The safety and scientific validity of this study is the responsibility of the study sponsor and investigators. Listing a study does not mean it has been evaluated by the U.S. Federal Government. Read our disclaimer for details. Identifier: NCT01514214
Recruitment Status : Completed
First Posted : January 23, 2012
Last Update Posted : May 2, 2018
Information provided by (Responsible Party):
Jennifer Telford, University of British Columbia

Brief Summary:

Strictures in the bile duct cause a blockage of flow of bile. This leads to potential problems including jaundice, itch and infection in the bile duct. The usual first step in this situation would be to allow flow of bile by placing a stent across the stricture. This is usually done by a special type of endoscopy procedure called an endoscopic retrograde cholangiopancreatography, or ERCP.
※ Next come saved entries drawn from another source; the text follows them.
(** * PieZense: a shallow embedding of [src/piezense/piezense.py]

    The class [PieZense] keeps a registry of pneumatic systems, a table of
    the latest pressure readings, and a reconnect loop over a Bluetooth
    transport (the [bleak] package).  Most of its public methods are stubs
    whose body is [pass].

    Modelling choices:
    - Python integers are [Z]; Python floats (scale factor, setpoints,
      waiting time) are abstracted by rationals [Q], the code performs no
      arithmetic on them;
    - the interpreter is a 64-bit CPython: a list repetition [[0] * n]
      raises [OverflowError] for a count outside the index size and
      [MemoryError] for a count beyond the longest list;
    - the lists held in [_pressures] are Python objects that the getter hands
      out by reference, so they live in an explicit object store (a [gmap]
      from locations to list objects);
    - methods are computations in a state-and-exception monad over a
      [World]; the reconnect loop [while True] takes fuel;
    - the transport is an oracle the loop consults at every [await]. *)

From Stdlib Require Import ZArith QArith Lia.
From Stdlib.Strings Require Import Byte.
From stdpp Require Import gmap strings list.

Open Scope Z_scope.

(** ** Python values and the object store *)

Definition loc := nat.

(** What a list cell can hold: an integer or a reference to a list object. *)
Inductive pyval :=
| VInt (z : Z)
| VRef (l : loc).

Definition Device := string.

(** A [bleak.BleakClient]: the device it was built for and what its
    [is_connected] property reads. *)
Record Client := mkClient {
  device : Device;
  is_connected : bool
}.

(** [PieZense._System] *)
Record _System := mkSystem {
  system_name : string;
  channel_count : Z;
  client : option Client
}.

(** The values that the boolean expressions of the source range over. *)
Inductive pyobj :=
| PNone
| PBool (b : bool)
| PClient (c : Client).

(** Python truthiness: [None] is false, a client object defines neither
    [__bool__] nor [__len__] and is true. *)
Definition truthy (v : pyobj) : bool :=
  match v with
  | PNone => false
  | PBool b => b
  | PClient _ => true
  end.

(** [all(iterable)]: stops at the first false element. *)
Fixpoint py_all (l : list pyobj) : bool :=
  match l with
  | [] => true
  | x :: rest => if truthy x then py_all rest else false
  end.

(** The fields of a [PieZense] object; [_pressures] is a reference. *)
Record PieZense := mkPieZense {
  _scale_factor : Q;
  _systems : list _System;
  _reconnect_task : pyobj;
  _pressures : loc
}.

(** ** Arguments of the public methods *)

Definition config_data := gmap string Q.
Definition config_data_batch := list (Z * Z * config_data).
Definition setpoint_batch := list (Z * Z * Q).
Definition forwarding_function := Q -> Q.
Definition forwarding_batch := list (Z * Z * Z * Z * forwarding_function).

(** The [mode] dictionary of [setMode]: every key may be absent. *)
Record Mode := mkMode {
  reset_config : option config_data_batch;
  setpoints : option setpoint_batch;
  wait_time : option Q;
  forwarding : option forwarding_batch;
  final_config : option config_data_batch
}.

(** ** Effects *)

(** Calls a method body makes on [self]. *)
Inductive method_call :=
| C_addSystem (system_name : string) (channel_count : Z)
| C_connect
| CclearAllForwarding
| CsendConfig (system_num channel_num : Z) (data : config_data)
| CaddForwarding (ss sc ts tc : Z) (f : forwarding_function).

Inductive event :=
| EvCall (c : method_call)
| EvPrint (s : string)
| EvScan (name : string)
| EvConnect (d : Device)
| EvSleep (seconds : Q).

(** Exceptions.  [CycleRejected] and [NotFound] are the specification's
    names (§7); no statement of the source raises them. *)
Inductive error :=
| IndexError
| BadReference
| BleakError
| CycleRejected
| OverflowError
| MemoryError
| NotFound.

Inductive outcome (A : Type) :=
| Returned (a : A)
| Raised (e : error)
| OutOfFuel.
Arguments Returned {A} a.
Arguments Raised {A} e.
Arguments OutOfFuel {A}.

Record World := mkWorld {
  heap : gmap loc (list pyval);
  self : PieZense;
  log : list event;
  now : nat
}.

Definition M (A : Type) := World -> outcome A * World.

Definition ret {A} (a : A) : M A := fun w => (Returned a, w).

Definition bind {A B} (m : M A) (k : A -> M B) : M B :=
  fun w =>
    match m w with
    | (Returned a, w') => k a w'
    | (Raised e, w') => (Raised e, w')
    | (OutOfFuel, w') => (OutOfFuel, w')
    end.

#[global] Instance M_ret : MRet M := @ret.
#[global] Instance M_bind : MBind M := fun A B k m => bind m k.

Definition raise {A} (e : error) : M A := fun w => (Raised e, w).
Definition out_of_fuel {A} : M A := fun w => (OutOfFuel, w).

Definition get_self : M PieZense := fun w => (Returned (self w), w).
(** A Python number: an [int] of any size or a finite [float]. *)
Inductive number : Type :=
  | PyInt (z : Z)
  | PyFloat (x : Q).

Inductive exception : Type :=
  | OverflowError
  | LookupError (e : py_error).

Inductive outcome_of (A : Type) : Type :=
  | Done (a : A)
  | Throw (e : exception).

Arguments Done {A} a.
Arguments Throw {A} e.

(** The exact value of a number, as comparisons see it. *)
Definition value (x : number) : Q :=
  match x with
  | PyInt z => inject_Z z
  | PyFloat q => q
  end.

(** An [int] converts to a float unless it rounds to [2^1024] or more:
    [2^1024 - 2^970] is half-way between the largest float and [2^1024]. *)
Definition overflow_bound : Z := 2 ^ 1024 - 2 ^ 970.

(** The float operand that [float - int], [float + int] and
    [int - float] compute with. *)
Definition to_float (rnd : Q → Q) (x : number) : outcome_of Q :=
  match x with
  | PyFloat q => Done q
  | PyInt z =>
      if (Z.abs z <? overflow_bound)%Z then Done (rnd (inject_Z z))
      else Throw OverflowError
  end.

(** A rounding that keeps the order. *)
Definition monotone (rnd : Q → Q) : Prop := ∀ x y, x <= y → rnd x <= rnd y.

(** Nearest integer, ties to even. *)
Definition round_half_even (q : Q) : Z :=
  let f := Qfloor q in
  match Qcompare (q - inject_Z f) (1 # 2) with
  | Lt => f
  | Gt => (f + 1)%Z
  | Eq => if Z.even f then f else (f + 1)%Z
  end.

Definition pow2 (e : Z) : Q :=
  if (0 <=? e)%Z then inject_Z (2 ^ e) else 1 / inject_Z (2 ^ (- e)).

(** [floor (log2 a)] for a positive [a]. *)
Definition binade (a : Q) : Z :=
  let e := (Z.log2 (Qnum a) - Z.log2 (Zpos (Qden a)))%Z in
  if Qle_bool (pow2 e) a then e else (e - 1)%Z.

(** The exponent of the binade of a positive [a], at least -1022 (below
    it the subnormal numbers share one spacing). *)
Definition exponent (a : Q) : Z := Z.max (binade a) (-1022).

(** A positive number rounded to 53 significant bits. *)
Definition round_pos (a : Q) : Q :=
  inject_Z (round_half_even (a / pow2 (exponent a - 52)))
  * pow2 (exponent a - 52).

(** Rounding to binary64, to nearest with ties to even. Overflow is left
    out: every value that a clock reading and a window that converts to a
    float produce stays far below [2^1024]. *)
Definition round64 (q : Q) : Q :=
  if Qeq_bool q 0 then 0
  else
    let r := Qred (round_pos (Qabs q)) in
    if Qle_bool 0 q then r else - r.

(** The rational value of a finite float of the standard library's
    specification of IEEE 754. *)
Definition SF2Q (x : spec_float) : Q :=
  match x with
  | S754_finite s m e =>
      Qred ((if s then -1 else 1) * inject_Z (Zpos m) * pow2 e)
  | _ => 0
  end.

(** Number of timestamps of [l] in the window [(lo, hi]]. *)
Definition count_between (lo hi : Q) (l : list Q) : nat :=
  length (List.filter (λ ts, negb (Qle_bool ts lo) && Qle_bool ts hi) l).

End Binary64.

Module SlidingWindowBinary64.
Import Binary64.
Import SlidingWindowRateLimiter(op, CanSend, Record, TimeUntil, outcome,
  Allowed, Recorded, Wait, drop_expired).

Record limiter : Type := Limiter {
  window_size : number;
  max_requests : Z;
  user_requests : gmap string (list Q);
  blocked_requests : Z
}.

(** [__init__]: stores its arguments; the body has no check and no [raise]. *)
Definition init (window_size : number) (max_requests : Z) : outcome_of limiter :=
  Done (Limiter window_size max_requests ∅ 0%Z).

Definition with_requests (s : limiter) (m : gmap string (list Q)) : limiter :=
  Limiter (window_size s) (max_requests s) m (blocked_requests s).

(** The [while] loop of [_cleanup_window]. The bound
    [current_time - self.window_size] is computed at every test, and only
    when the deque is not empty. *)
Fixpoint popleft_expired (rnd : Q → Q) (window_size : number)
  (current_time : Q) (dq : list Q) : outcome_of (list Q) :=
  match dq with
  | [] => Done []
  | ts :: rest =>
      match to_float rnd window_size with
      | Throw e => Throw e
      | Done w =>
          if Qle_bool ts (rnd (current_time - w))
          then popleft_expired rnd window_size current_time rest
          else Done dq
      end
  end.

Definition _cleanup_window (rnd : Q → Q) (s : limiter) (user_id : string)
  (current_time : Q) : outcome_of limiter :=
  match user_requests s !! user_id with
  | Some dq =>
      match popleft_expired rnd (window_size s) current_time dq with
      | Throw e => Throw e
      | Done [] => Done (with_requests s (delete user_id (user_requests s)))
      | Done (ts :: rest) =>
          Done (with_requests s (<[user_id := ts :: rest]> (user_requests s)))
      end
  | None => Done s
  end.

Definition has_room (s : limiter) (user_id : string) : bool :=
  match user_requests s !! user_id with
  | None => true
  | Some dq => (Z.of_nat (length dq) <? max_requests s)%Z
  end.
The most commonly used stent are made from a plastic material called polyethylene and has a central lumen in which bile drains through it. Health Canada has approved the sale and use of another stent with a winged perimeter (the VIADUCT stent) for placement in bile duct strictures and is used routinely in our hospitals. However, the investigators do not know which stent is better at treating bile duct strictures. In order to determine which stent would be more useful, the VIADUCT stent and the usual polyethylene flanged stent must be studied under carefully controlled circumstances. This will be done by a randomized, subject-blinded study. Other trials in the past have looked at other stents in this way, but this is the first time the VIADUCT stent has been looked at in this manner. The investigators suspect that the design of the VIADUCT stent will allow it to work for a longer period of time compared to the traditional polyethylene stent.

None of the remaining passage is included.